Então tocou de novo.

Então, bateram à porta com urgência.

Me levantei, enxuguei o rosto e abri a porta, pronta para mandar alguém embora.

Mas uma menininha estava parada na minha varanda.

Seus cabelos castanhos estavam emaranhados. Suas bochechas estavam molhadas. Uma jaqueta jeans grande demais pendia frouxamente de seus ombros.

Ela carregava a mochila de Randy nos braços.

Minha mão apertou o batente da porta.

“Você é a mãe do Randy?”, ela perguntou.

Assenti com a cabeça.

Ela apertou a mochila contra si. “Você estava procurando por isso, não estava?”

“Onde você conseguiu isso, querida?”

“Randy me disse para protegê-lo. Ele era meu amigo.”

Meu peito apertou. “Quando ele te disse isso?”

“Aquele dia.”

Estendi a mão para pegar a mochila, mas ela recuou.

“Não”, ela sussurrou. “Preciso dizer primeiro, senão vou ficar com medo e fugir.”

Engoli em seco. “Qual é o seu nome?”

“Sarah.”

“Entre, Sarah. Gostaria de um suco?”

Ela olhou para trás, como se alguém pudesse impedi-la.

“Eu não roubei”, disse ela.

“Eu sei.”

“Eu estava guardando isso.”

Essas palavras quase me destruíram.

Abri a porta mais. “Então vamos ver o que o Randy deixou lá dentro.”

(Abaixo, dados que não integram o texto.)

(* ===== verification/PeersLaws.v ===== *)
(** What a store gets from its peers: nothing that does not hash to what was asked for,
    whoever answers. *)

From Stdlib Require Import ZArith Lia.
From stdpp Require Import base option gmap sets list.
From S2P Require Import Prelude Text Digest Errors Cas Evict StoreInv Peers.

Local Open Scope Z_scope.

Section peers.
Context {N C : Type} {HN : Http N} {Hs : Hashers} {B : CasBackend C} {R : ReclaimableCas C}
  {V : CasModel C} {L : CasLaws C}.
Implicit Types (s : SwarmCas N C) (p : Peer) (d : Digest).

(** The local store of [s'] is that of [s], or holds one more blob, under its digest. *)
Definition gains d (c c' : C) : Prop :=
  held c !! d = None /\
  exists data, verify d data = true /\ held c' = <[d := data]> (held c) /\
    quarantined_at c' = quarantined_at c.

Lemma gains_same d (c1 c2 c3 : C) : same_content c1 c2 -> gains d c2 c3 -> gains d c1 c3.
Proof.
  intros [E1 E2] (Hn & data & Hv & H1 & H2). rewrite E1 in Hn, H1. rewrite E2 in H2.
  split; [done|]. by exists data.
Qed.

Lemma gains_then_same d (c1 c2 c3 : C) : gains d c1 c2 -> same_content c2 c3 -> gains d c1 c3.
Proof.
  intros (Hn & data & Hv & H1 & H2) [E1 E2]. rewrite <- E1 in H1. rewrite <- E2 in H2.
  split; [done|]. by exists data.
Qed.

(** The local store with the peer's answer written to it. *)
Lemma fetch_from_spec l d s r s' :
  cas_valid (sw_inner s) -> held (sw_inner s) !! d = None -> fetch_from l d s = (r, s') ->
  cas_valid (sw_inner s') /\ sw_peers s' = sw_peers s /\ sw_cache_fills s' = sw_cache_fills s /\
  match r with
  | Ok () => gains d (sw_inner s) (sw_inner s')
  | Err e => e = BlobNotFound d /\ same_content (sw_inner s) (sw_inner s')
  end.
Proof.
  revert s. induction l as [|p l IH]; intros s Hv Hd E; cbn [fetch_from] in E.
  { injection E as <- <-. by split_and!. }
  destruct (peer_get p d (sw_net s)) as [[body|] n].
  2: { by apply IH in E. }
  cbn [set_sw_net sw_inner] in E.
  destruct (law_put_keyed d body (sw_inner s) Hv) as [Hspec Hv1]. unfold put_keyed_spec in Hspec.
  destruct (cas_put_keyed d body (sw_inner s)) as [[[[]|e] left_] c] eqn:Ep; destruct Hspec as [_ Hspec].
  - injection E as <- <-. split_and!; [done..|]. cbn.
    destruct Hspec as [(data & _ & Hver & Hq & Hst)|(_ & [data Hsome] & _)]; [|congruence].
    rewrite Hd in Hst. split; [done|]. by exists data.
  - apply IH in E as (Hv' & Hp & Hc & Hr); [|done|by cbn; destruct Hspec as [-> _]].
    split_and!; [done..|]. destruct r as [[]|e'].
    + by eapply gains_same.
    + destruct Hr as [-> Hr]. split; [done|]. by eapply same_content_trans.
Qed.

Lemma fetch_uncached_spec l d s r s' :
  fetch_uncached_from l d s = (r, s') ->
  sw_inner s' = sw_inner s /\ sw_peers s' = sw_peers s /\ sw_cache_fills s' = sw_cache_fills s /\
  match r with
  | Ok src => exists data, src = cursor data /\ verify d data = true
  | Err e => e = BlobNotFound d
  end.
Proof.
  revert s. induction l as [|p l IH]; intros s E; cbn [fetch_uncached_from] in E.
  { by injection E as <- <-. }
  destruct (peer_get p d (sw_net s)) as [[body|] n]; [|by apply IH in E].
  destruct (read_to_end body).1 as [data|e]; [|by apply IH in E].
  destruct (verify d data) eqn:Ev; [|by apply IH in E].
  injection E as <- <-. split_and!; [done..|]. by exists data.
Qed.

(** A peer that has the blob, and serves it whatever else the network does. *)
Definition honest p d : Prop :=
  forall n, exists body data rest n',
    peer_get p d n = (Some body, n') /\ read_to_end body = (Ok data, rest) /\ verify d data = true.

Lemma honest_is_found l p d s :
  p ∈ l -> honest p d -> exists src s', fetch_uncached_from l d s = (Ok src, s').
Proof.
  intros Hp Hh. revert s. induction l as [|q l IH]; intros s; [by apply not_elem_of_nil in Hp|].
  cbn [fetch_uncached_from]. apply elem_of_cons in Hp as [<-|Hp].
  - destruct (Hh (sw_net s)) as (body & data & rest & n & -> & -> & Ev). cbn. rewrite Ev. eauto.
  - specialize (IH Hp). destruct (peer_get q d (sw_net s)) as [[body|] n]; [|apply IH].
    destruct (read_to_end body).1 as [data|e]; [|apply IH]. destruct (verify d data); [eauto|apply IH].
Qed.

Lemma swarm_get_spec d s r s' :
  cas_valid (sw_inner s) -> swarm_get d s = (r, s') ->
  cas_valid (sw_inner s') /\ sw_peers s' = sw_peers s /\ sw_cache_fills s' = sw_cache_fills s /\
  (same_content (sw_inner s) (sw_inner s') \/
   sw_cache_fills s = true /\ gains d (sw_inner s) (sw_inner s')) /\
  (forall src, r = Ok src -> exists data,
     read_to_end src = (Ok data, []) /\ verify d data = true /\
     (held (sw_inner s) !! d = None \/ held (sw_inner s) !! d = Some data)).
Proof.
  intros Hv E. unfold swarm_get, local in E. destruct (law_get d (sw_inner s) Hv) as [Hget Hv1].
  unfold get_spec in Hget. destruct (cas_get d (sw_inner s)) as [r1 c1]; destruct Hget as [Hs1 Hr1]; simpl in Hv1.
  destruct r1 as [src|[]]; try (injection E as <- <-; cbn; split_and!; by try left).
  { injection E as <- <-. cbn. split_and!; [done|done|done|by left|].
    intros ? [= <-]. destruct Hr1 as (data & Hd & Hver & Hread). exists data. split_and!; [done..|by right]. }
  destruct Hr1 as [-> Hd]. cbn [set_sw_inner sw_cache_fills] in E. destruct (sw_cache_fills s) eqn:Hcf.
  - unfold mbind, M_bind, fetch in E. destruct (fetch_from _ _ _) as [r2 s2] eqn:Ef in E.
    apply fetch_from_spec in Ef as (Hv2 & Hp2 & Hc2 & Hr2); [|done|by cbn; destruct Hs1 as [-> _]].
    cbn [sw_inner sw_peers sw_cache_fills set_sw_inner] in Hr2, Hp2, Hc2. rewrite Hcf in Hc2. destruct r2 as [[]|e].
    + apply (gains_same _ _ _ _ Hs1) in Hr2.
      destruct (law_get d (sw_inner s2) Hv2) as [Hget Hv3]. unfold get_spec in Hget.
      destruct (cas_get d (sw_inner s2)) as [r3 c3]; destruct Hget as [Hs3 Hr3]. injection E as <- <-.
      cbn. split_and!; [done|done|done| |intros src ->].
      * right. split; [done|]. by eapply gains_then_same.
      * destruct Hr3 as (data & _ & Hver & Hread). exists data. split_and!; [done..|by left].
    + injection E as <- <-. destruct Hr2 as [-> Hs2]. split_and!; [done|done|done| |done].
      left. by eapply same_content_trans.
  - unfold fetch_uncached in E. apply fetch_uncached_spec in E as (Hi & Hp & Hc & Hr). rewrite Hi.
    split_and!; [done|done|by rewrite Hc|by left|intros src ->].
    destruct Hr as (data & -> & Hver). exists data. split_and!; [|done|by left]. by rewrite read_to_end_cursor.
Qed.

End peers.

(** ** One liar, one honest peer *)

Module PeersExample.
Import Checksum.

(** A network of pages: it answers a request with the page of its URL. *)
Definition Pages : Type := list (text * list byte).

Definition page (pages : Pages) (url : text) : option (list byte) :=
  snd <$> head (filter (fun kv => kv.1 = url) pages).

#[local] Instance pages_http : Http Pages := {|
  http_send v url body pages :=
    ((fun b => mkHttp 200 (fun _ => None) (cursor b)) <$> page pages url, pages);
|}.

Definition blob : list byte := bs "a blob that travels".
Definition d : Digest := compute blob.
Definition liar : Peer := mkPeer (bs "http://a/") true.
Definition friend : Peer := mkPeer (bs "http://b") false.
Definition net : Pages := [(blob_url liar d, bs "not that blob"); (blob_url friend d, blob)].

Definition start : SwarmCas Pages Mem.MemCas := swarm_new Mem.new net [liar; friend].

End PeersExample.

Sarah colocou a mochila na minha mesa da cozinha como se fosse algo sagrado.

“Diga-me”, eu disse.

Ela balançou a cabeça. “Abra.”

Meus dedos tremeram enquanto eu abria o zíper da bolsa.

Dentro da caixa havia agulhas de tricô, fios de lã lilás e branca, um molde de papel e algo disforme embrulhado em papel de seda.

Retirei-o com cuidado.

Era para ser um unicórnio. Uma das patas estava inacabada, o corpo estava inclinado para um lado e o pequeno rabo branco estava torto.

“Aula de artesanato”, disse Sarah rapidamente. “A professora Bell disse que presentes feitos à mão são melhores porque exigem tempo e carinho. A maioria das crianças fez marcadores de livros, mas o Randy queria fazer um unicórnio.”

“Por que um unicórnio? Ele adorava dinossauros.”

Sarah limpou o nariz com a manga. “Ele disse que você gostou deles.”

Apertei o brinquedo inacabado contra o meu peito.

Meses antes, eu havia mencionado isso uma vez enquanto bebia de uma caneca feia de unicórnio com a alça lascada.

“Ele se lembrou disso?”, sussurrei.

Sarah assentiu com a cabeça. “Acho que ele se lembrou de tudo.”

Por baixo do fio, encontrei um cartão.

Mãe, ainda não acabou.

Não ria. Sarah diz que a buzina é a parte mais difícil. A Sra. Bell disse que não havia tempo suficiente antes do Dia das Mães.

Eu te amo mais do que o café da manhã com cereais.

Com amor, Randy.

Um som escapou-me antes que eu pudesse impedi-lo.

Sarah também começou a chorar.

“Desculpe”, ela sussurrou, enxugando o rosto novamente. “Tem mais.”